Frankfurt/Main/Mumbai Nach kurzer Stabilisierungsphase setzt sich der Wertverlust vieler asiatischer Währungen fort. Am härtesten traf es am Dienstag erneut die indonesische Rupiah. Sie fiel zum amerikanischen Dollar auf ein neues Vierjahrestief. Die zweitstärksten Verluste musste die indische Rupie hinnehmen, die mit 65,9 Rupien je Dollar auf ein neues Rekordtief sank.
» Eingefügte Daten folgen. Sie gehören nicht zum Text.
(** A table with another one behind it, where a context is new, or was there with the same tasks, and is
    as it was where it was initialised. *)
Record extends (m m' : t K) : Prop := Extends {
  ext_sents : sents m' = sents m;
  ext_triggered : triggered m' = triggered m;
  ext_pairs : ∀ fd i, pairs m !! fd = Some i → pairs m' !! fd = Some i;
  ext_new : ∀ fd i, pairs m' !! fd = Some i → pairs m !! fd = Some i ∨ ctxs m !! i = None;
  ext_dom : ∀ i, is_Some (ctxs m !! i) → is_Some (ctxs m' !! i);
  ext_old : ∀ i c, ctxs m !! i = Some c → is_initialize_ c = true → ctxs m' !! i = Some c;
  ext_tasks : ∀ i c', ctxs m' !! i = Some c' → ∀ w, waiting c' w = default ∅ ((λ c, waiting c w) <$> ctxs m !! i);
}.

Lemma extends_refl m : extends m m.
Proof. split; try done; [by left|]. intros i c E w. by rewrite E. Qed.

Lemma extends_insert (m : t K) i c c' k : ctxs m !! i = Some c → (is_initialize_ c = true → c' = c) → (∀ w, waiting c' w = waiting c w) →
  extends m (Mgr _ (pairs m) (<[i := c']> (ctxs m)) (sents m) (triggered m) k).
Proof.
  intros Hc Hi Hw. split; cbn; try done; [by left|by intros; apply lookup_insert_is_Some'; auto| |].
  - intros j d Hd Hini. destruct (decide (j = i)) as [-> |Hne]; [|by rewrite lookup_insert_ne]. rewrite lookup_insert_eq. f_equal. rewrite Hc in Hd. injection Hd as ->. auto.
  - intros j d Hd w. destruct (decide (j = i)) as [-> |Hne].
    + rewrite lookup_insert_eq in Hd. injection Hd as <-. rewrite Hc. cbn. apply Hw.
    + rewrite lookup_insert_ne in Hd by done. by rewrite Hd.
Qed.
Lemma rw_loop_total fuel l m : finite_interruptions → (3 * left m + rank l <= fuel)%nat →
  ∃ n m', rw_loop fuel tk fd i fn event timeout_ms start buflen l m = Some (n, m') ∧ outcome n m'.
Proof.
  intros F. revert l m. induction fuel as [|fuel IH]; intros l m Hm; [destruct l; simpl in Hm; lia|].
  cbn [rw_loop]. destruct l as [|t|]; cbn [rank] in Hm.
  - destruct (not_ready event i m); [|apply IH; cbn [rank]; lia].
    destruct (Z.eqb_spec timeout_ms 0); [apply IH; cbn [rank]; lia|].
    destruct (Z.ltb_spec timeout_ms (int32 (now_ms (kern m) - start))); [|apply IH; cbn [rank]; lia].
    eexists _, _. split; [reflexivity|]. by apply timed_out.
  - destruct (libgo_poll (Some tk) [Pollfd fd event 0] t false m) as [[n fds] m1] eqn:Ep.
    destruct (left_poll F _ _ _ _ _ Ep) as [Hl1 Hl2]. destruct (Z.eqb_spec n (-1)) as [->|Hn1].
    + destruct (Z.eqb_spec (errno (kern m1)) EINTR) as [He|He].
      * apply IH. specialize (Hl2 eq_refl He). cbn [rank]. lia.
      * eexists _, _. split; [reflexivity|]. by eapply poll_failed.
    + destruct (Z.eqb_spec n 0) as [->|Hn0].
      * eexists _, _. split; [reflexivity|]. by eapply nothing_reported.
      * apply IH. cbn [rank]. repeat match goal with |- context [if ?b then _ else _] => destruct b end; rewrite ?(left_flag F); lia.
  - destruct (sys fn m) as [n m1] eqn:Ef. pose proof (left_fn F _ _ _ Ef) as Hl.
    destruct (Z.eqb_spec n (-1)) as [Hn|Hn]; cbn [andb].
    + destruct (Z.eqb_spec (errno (kern m1)) EAGAIN) as [He|He]; cbn [andb].
      { apply IH. rewrite left_ready by done. specialize (Hl ltac:(split; auto)). cbn [rank]. lia. }
      destruct (Z.eqb_spec (errno (kern m1)) EINTR) as [He'|He']; cbn [andb].
      { apply IH. specialize (Hl ltac:(split; auto)). cbn [rank]. lia. }
      assert (¬ transient n m1) as Ht by (intros [_ [?|?]]; done).
      destruct ((0 <=? n) && (n <? buflen)); eexists _, _; (split; [reflexivity|]).
      * exact (answered m n m1 true Ef Ht).
      * exact (answered m n m1 false Ef Ht).
    + assert (¬ transient n m1) as Ht by (intros [? _]; done).
      destruct ((0 <=? n) && (n <? buflen)); eexists _, _; (split; [reflexivity|]).
      * exact (answered m n m1 true Ef Ht).
      * exact (answered m n m1 false Ef Ht).
Qed.
End ReadWrite.
(* ===== verification/HostEnt.v ===== *)
(** * Host entries of the name-service hooks (libgo/linux/linux_glibc_hook.cpp)

    The hooks of gethostbyname and its relatives ask c-ares and copy the [hostent] it hands over into
    one buffer of the caller: the name, two ints, two arrays of pointers that end with a null pointer,
    and the strings they point to.  Memory is bytes by address; a pointer takes eight bytes and an int
    four, least significant byte first. *)
From S2P Require Import Prelude CppString.

#[local] Open Scope Z_scope.

Module HostEnt.

(** ** Memory *)
Definition mem : Type := Z → ascii.

Definition write (m : mem) (p : Z) (s : str) : mem :=
  λ a, if decide (p <= a < p + size s) then default NUL (s !! Z.to_nat (a - p)) else m a.

Fixpoint read (m : mem) (p : Z) (n : nat) : str :=
  match n with O => [] | S n => m p :: read m (p + 1) n end.

(** Integers of [n] bytes. *)
Fixpoint le (n : nat) (v : Z) : str :=
  match n with O => [] | S n => ascii_of_nat (Z.to_nat (v mod 256)) :: le n (v / 256) end.
Definition le_value (s : str) : Z := foldr (λ c v, Z.of_nat (nat_of_ascii c) + 256 * v) 0 s.
Definition load (n : nat) (m : mem) (p : Z) : Z := le_value (read m p n).
Definition int32 (v : Z) : Z := (v + 2 ^ 31) mod 2 ^ 32 - 2 ^ 31.

(** The string at a pointer; [None] when it does not end within [fuel] bytes. *)
Fixpoint cstring (fuel : nat) (m : mem) (p : Z) : option str :=
  match fuel with
  | O => None
  | S fuel => if decide (m p = NUL) then Some [] else cons (m p) <$> cstring fuel m (p + 1)
  end.

(** The pointers at [p] before a null pointer. *)
Fixpoint pointers (fuel : nat) (m : mem) (p : Z) : option (list Z) :=
  match fuel with
  | O => None
  | S fuel => let q := load 8 m p in if q =? 0 then Some [] else cons q <$> pointers fuel m (p + 8)
  end.

Record hostent := Hostent { h_name : Z; h_addrtype : Z; h_length : Z; h_aliases : Z; h_addr_list : Z }.

(** How far a string or an array is followed. *)
Section Limit.
Variable limit : nat.

(** The end of an array of pointers: the place of its null pointer. *)
Fixpoint array_end (fuel : nat) (m : mem) (p : Z) : option Z :=
  match fuel with
  | O => None
  | S fuel => if load 8 m p =? 0 then Some p else array_end fuel m (p + 8)
  end.

(*@ libgo/libgo/linux/linux_glibc_hook.cpp 202-224 buffer_to_hostent *)
Definition buffer_to_hostent (m : mem) (buf : Z) : option hostent :=
  name ← cstring limit m buf;
  let p := buf + (size name + 1) in
  let addrtype := int32 (load 4 m p) in
  let length_ := int32 (load 4 m (p + 4)) in
  let aliases := p + 8 in
  q ← array_end limit m aliases;
  Some (Hostent buf addrtype length_ aliases (q + 8)).

(** The lengths of the strings with their terminators. *)
Definition lengths (ss : list str) : Z := foldr (λ s n, size s + 1 + n) 0 ss.

(** One of the two loops over an array: each string is copied behind the last and its new place is
    entered in the array; then the array is ended. *)
(*@ libgo/libgo/linux/linux_glibc_hook.cpp 274-294 hostent_dup *)
Fixpoint copy_strings (fuel : nat) (m : mem) (p array buf : Z) : option (mem * Z) :=
  match fuel with
  | O => None
  | S fuel =>
      if load 8 m p =? 0 then Some (write m array (le 8 0), buf)
      else
        let m := write m array (le 8 buf) in
        s ← cstring limit m (load 8 m p);
        let m := write m buf (s ++ [NUL]) in
        copy_strings fuel m (p + 8) (array + 8) (buf + (size s + 1))
  end.

(** Whether the entry was copied, the length needed, the copy and the memory; [dst] is not touched
    when the buffer is too short. *)
(*@ libgo/libgo/linux/linux_glibc_hook.cpp 225-299 hostent_dup *)
Definition hostent_dup (src dst : hostent) (buf buflen : Z) (m : mem) : option (bool * Z * hostent * mem) :=
  name ← cstring limit m (h_name src);
  alias_ps ← pointers limit m (h_aliases src);
  alias_ss ← mapM (cstring limit m) alias_ps;
  addr_ps ← pointers limit m (h_addr_list src);
  addr_ss ← mapM (cstring limit m) addr_ps;
  let alias_c := Z.of_nat (length alias_ps) in
  let addr_c := Z.of_nat (length addr_ps) in
  let expect_length := size name + 1 + 8 + (lengths alias_ss + 8 * (alias_c + 1)) + (lengths addr_ss + 8 * (addr_c + 1)) in
  if buflen <? expect_length then Some (false, expect_length, dst, m)
  else
    let ori_buf := buf in
    let m := write m buf (name ++ [NUL]) in
    let buf := buf + (size name + 1) in
    let m := write m buf (le 4 (h_addrtype src)) in
    let buf := buf + 4 in
    let m := write m buf (le 4 (h_length src)) in
    let buf := buf + 4 in
    let aliases_array := buf in
    let buf := buf + 8 * (alias_c + 1) in
    let addr_array := buf in
    let buf := buf + 8 * (addr_c + 1) in
    '(m, buf) ← copy_strings limit m (h_aliases src) aliases_array buf;
    '(m, buf) ← copy_strings limit m (h_addr_list src) addr_array buf;
    dst ← buffer_to_hostent m ori_buf;
    Some (true, buflen, dst, m).

(** ** The callers *)

(** What [*result] holds: null, a place for a [hostent], or whatever was there. *)
Inductive place := Null | At (e : hostent) | Wild.

(** What c-ares did: it called back with a status, or an entry, or not at all within one turn of
    [select] and [ares_process]. *)
Inductive answer := NoData | BadName | NotFound | Found (src : hostent) | NotCalled.

(** The codes of [h_errno]. *)
Definition NO_DATA : Z := 4.
Definition NO_RECOVERY : Z := 3.
Definition HOST_NOT_FOUND : Z := 1.
Definition ENOEXEC : Z := 8.

(** The outcome of a call: its result, [*result], [*h_errnop], [buflen] and the memory; or the
    assertion on [dst] fails; or it writes through a wild pointer. *)
Inductive outcome := Returns (ret : Z) (result : place) (err buflen : Z) (m : mem) | Aborts | Undefined.

(** [ret_h] is not used. *)
(*@ libgo/libgo/linux/linux_glibc_hook.cpp 308-378 gethostbyname_with_ares *)
Definition with_ares (ans : answer) (ret_h : hostent) (buf buflen : Z) (result : place) (m : mem) : option outcome :=
  match ans with
  | NoData => Some (Returns (-1) Null NO_DATA buflen m)
  | BadName => Some (Returns (-1) Null NO_RECOVERY buflen m)
  | NotFound => Some (Returns (-1) Null HOST_NOT_FOUND buflen m)
  | NotCalled => Some (Returns (-1) Null HOST_NOT_FOUND buflen m)
  | Found src =>
      match result with
      | Null => Some Aborts
      | Wild => Some Undefined
      | At dst =>
          '(ok, buflen, dst, m) ← hostent_dup src dst buf buflen m;
          Some (if ok : bool then Returns 0 (At dst) 0 buflen m else Returns (-1) Null ENOEXEC buflen m)
      end
  end.

(** The static buffer of the hooks without a buffer: its place and length; [realloc] is a parameter. *)
Variable realloc : Z → Z → Z.

(** The entry, or [h_errno]; the static buffer; the memory. *)
Inductive found := Entry (e : hostent) | Failed (h_errno : Z) | Abort | UndefinedBehaviour.

(** The second call is made with the same [p], which the first one has set. *)
(*@ libgo/libgo/linux/linux_glibc_hook.cpp 1135-1160 co_gethostbyname2 *)
Definition co_gethostbyname2 (ans1 ans2 : answer) (h : hostent) (s_buffer s_buflen : Z) (m : mem) : option (found * (Z * Z) * mem) :=
  r ← with_ares ans1 h s_buffer s_buflen (At h) m;
  match r with
  | Aborts => Some (Abort, (s_buffer, s_buflen), m)
  | Undefined => Some (UndefinedBehaviour, (s_buffer, s_buflen), m)
  | Returns res p err buflen m =>
      if (res =? -1) && (s_buflen <? buflen) then
        let s_buflen := buflen in
        let s_buffer := realloc s_buffer s_buflen in
        r ← with_ares ans2 h s_buffer buflen p m;
        match r with
        | Aborts => Some (Abort, (s_buffer, s_buflen), m)
        | Undefined => Some (UndefinedBehaviour, (s_buffer, s_buflen), m)
        | Returns res p err _ m =>
            Some (match p with At e => if res =? 0 then Entry e else Failed err | _ => Failed err end, (s_buffer, s_buflen), m)
        end
      else Some (match p with At e => if res =? 0 then Entry e else Failed err | _ => Failed err end, (s_buffer, s_buflen), m)
  end.

(** The caller's [*result] is an output of the function: it holds nothing in particular. *)
(*@ libgo/libgo/linux/linux_glibc_hook.cpp 1181-1190 gethostbyname_r *)
Definition gethostbyname_r (ans : answer) (ret_h : hostent) (buf buflen : Z) (result : place) (m : mem) : option outcome :=
  with_ares ans ret_h buf buflen result m.
(** The functions for addresses have the same bodies, with the other function of c-ares. *)
(*@ libgo/libgo/linux/linux_glibc_hook.cpp 385-456 gethostbyaddr_with_ares *)
Definition gethostbyaddr_with_ares (ans : answer) (ret_h : hostent) (buf buflen : Z) (result : place) (m : mem) : option outcome :=
  with_ares ans ret_h buf buflen result m.

(*@ libgo/libgo/linux/linux_glibc_hook.cpp 1204-1234 gethostbyaddr *)
Definition gethostbyaddr (ans1 ans2 : answer) (h : hostent) (s_buffer s_buflen : Z) (m : mem) : option (found * (Z * Z) * mem) :=
  co_gethostbyname2 ans1 ans2 h s_buffer s_buflen m.

(*@ libgo/libgo/linux/linux_glibc_hook.cpp 1236-1247 gethostbyaddr_r *)
Definition gethostbyaddr_r (ans : answer) (ret_h : hostent) (buf buflen : Z) (result : place) (m : mem) : option outcome :=
  gethostbyaddr_with_ares ans ret_h buf buflen result m.
End Limit.
End HostEnt.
Der thailändische Bath und der malaysische Ringgit fielen auf neue dreijährige Tiefstände.
Abwärts ging es auch wieder an den meisten asiatischen Börsen. Besonders starke Verluste verzeichnete der philippinische Aktienmarkt, der Börsenindex PSEi brach um knapp vier Prozent ein. Die indonesische Börse in Jakarta verlor mehr als drei Prozent, in Indien gab es Verluste von mehr als zwei Prozent. Auch Staatsanleihen vieler Länder gaben auf breiter Front nach, besonders ausgeprägt waren die Verluste in Indien, Indonesien und Thailand.